**SUPPLIED INFORMATION**
::::
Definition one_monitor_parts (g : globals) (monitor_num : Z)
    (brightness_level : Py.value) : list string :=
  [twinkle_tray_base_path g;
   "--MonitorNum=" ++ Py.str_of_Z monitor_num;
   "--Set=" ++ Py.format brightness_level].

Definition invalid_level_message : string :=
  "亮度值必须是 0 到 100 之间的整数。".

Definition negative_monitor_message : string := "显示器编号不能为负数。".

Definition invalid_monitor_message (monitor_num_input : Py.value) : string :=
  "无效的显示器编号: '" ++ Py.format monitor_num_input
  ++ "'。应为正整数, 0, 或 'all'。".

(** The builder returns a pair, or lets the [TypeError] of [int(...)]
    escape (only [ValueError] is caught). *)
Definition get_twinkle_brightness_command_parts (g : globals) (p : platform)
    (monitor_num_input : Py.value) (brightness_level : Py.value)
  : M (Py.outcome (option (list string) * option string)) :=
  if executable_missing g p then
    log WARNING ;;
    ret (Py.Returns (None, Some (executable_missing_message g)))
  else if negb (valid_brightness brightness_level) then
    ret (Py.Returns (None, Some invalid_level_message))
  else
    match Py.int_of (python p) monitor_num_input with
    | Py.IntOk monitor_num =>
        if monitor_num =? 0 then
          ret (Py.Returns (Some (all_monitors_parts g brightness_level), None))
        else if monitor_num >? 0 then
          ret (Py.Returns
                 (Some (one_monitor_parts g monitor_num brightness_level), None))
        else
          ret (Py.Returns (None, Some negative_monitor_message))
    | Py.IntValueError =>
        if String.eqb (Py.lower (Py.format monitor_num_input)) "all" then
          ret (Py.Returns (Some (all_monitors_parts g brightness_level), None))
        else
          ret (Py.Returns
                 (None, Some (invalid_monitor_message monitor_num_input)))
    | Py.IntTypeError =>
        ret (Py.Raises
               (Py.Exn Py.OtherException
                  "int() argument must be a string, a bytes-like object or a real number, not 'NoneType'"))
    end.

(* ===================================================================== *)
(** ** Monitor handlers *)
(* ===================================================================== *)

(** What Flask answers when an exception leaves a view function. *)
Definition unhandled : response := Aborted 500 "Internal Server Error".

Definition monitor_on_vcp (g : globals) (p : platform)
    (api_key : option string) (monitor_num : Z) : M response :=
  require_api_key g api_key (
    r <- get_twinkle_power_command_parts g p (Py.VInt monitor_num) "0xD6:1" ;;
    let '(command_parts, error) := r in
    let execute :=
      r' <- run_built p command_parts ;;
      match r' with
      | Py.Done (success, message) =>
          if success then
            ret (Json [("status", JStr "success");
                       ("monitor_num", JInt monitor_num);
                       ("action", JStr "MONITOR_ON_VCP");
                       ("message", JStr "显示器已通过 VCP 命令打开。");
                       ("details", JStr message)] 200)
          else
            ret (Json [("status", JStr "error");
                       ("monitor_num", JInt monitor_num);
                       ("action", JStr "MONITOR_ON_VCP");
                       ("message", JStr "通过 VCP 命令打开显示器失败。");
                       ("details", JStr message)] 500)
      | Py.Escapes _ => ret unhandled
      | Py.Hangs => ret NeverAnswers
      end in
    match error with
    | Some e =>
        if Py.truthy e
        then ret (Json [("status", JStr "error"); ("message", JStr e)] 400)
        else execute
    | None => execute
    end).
::::
Could you reproduce, exactly as written, the lines running from the one with "Py.Escapes _ => ret unhandled" to the end of the entries above?

      | Py.Escapes _ => ret unhandled
      | Py.Hangs => ret NeverAnswers
      end in
    match error with
    | Some e =>
        if Py.truthy e
        then ret (Json [("status", JStr "error"); ("message", JStr e)] 400)
        else execute
    | None => execute
    end).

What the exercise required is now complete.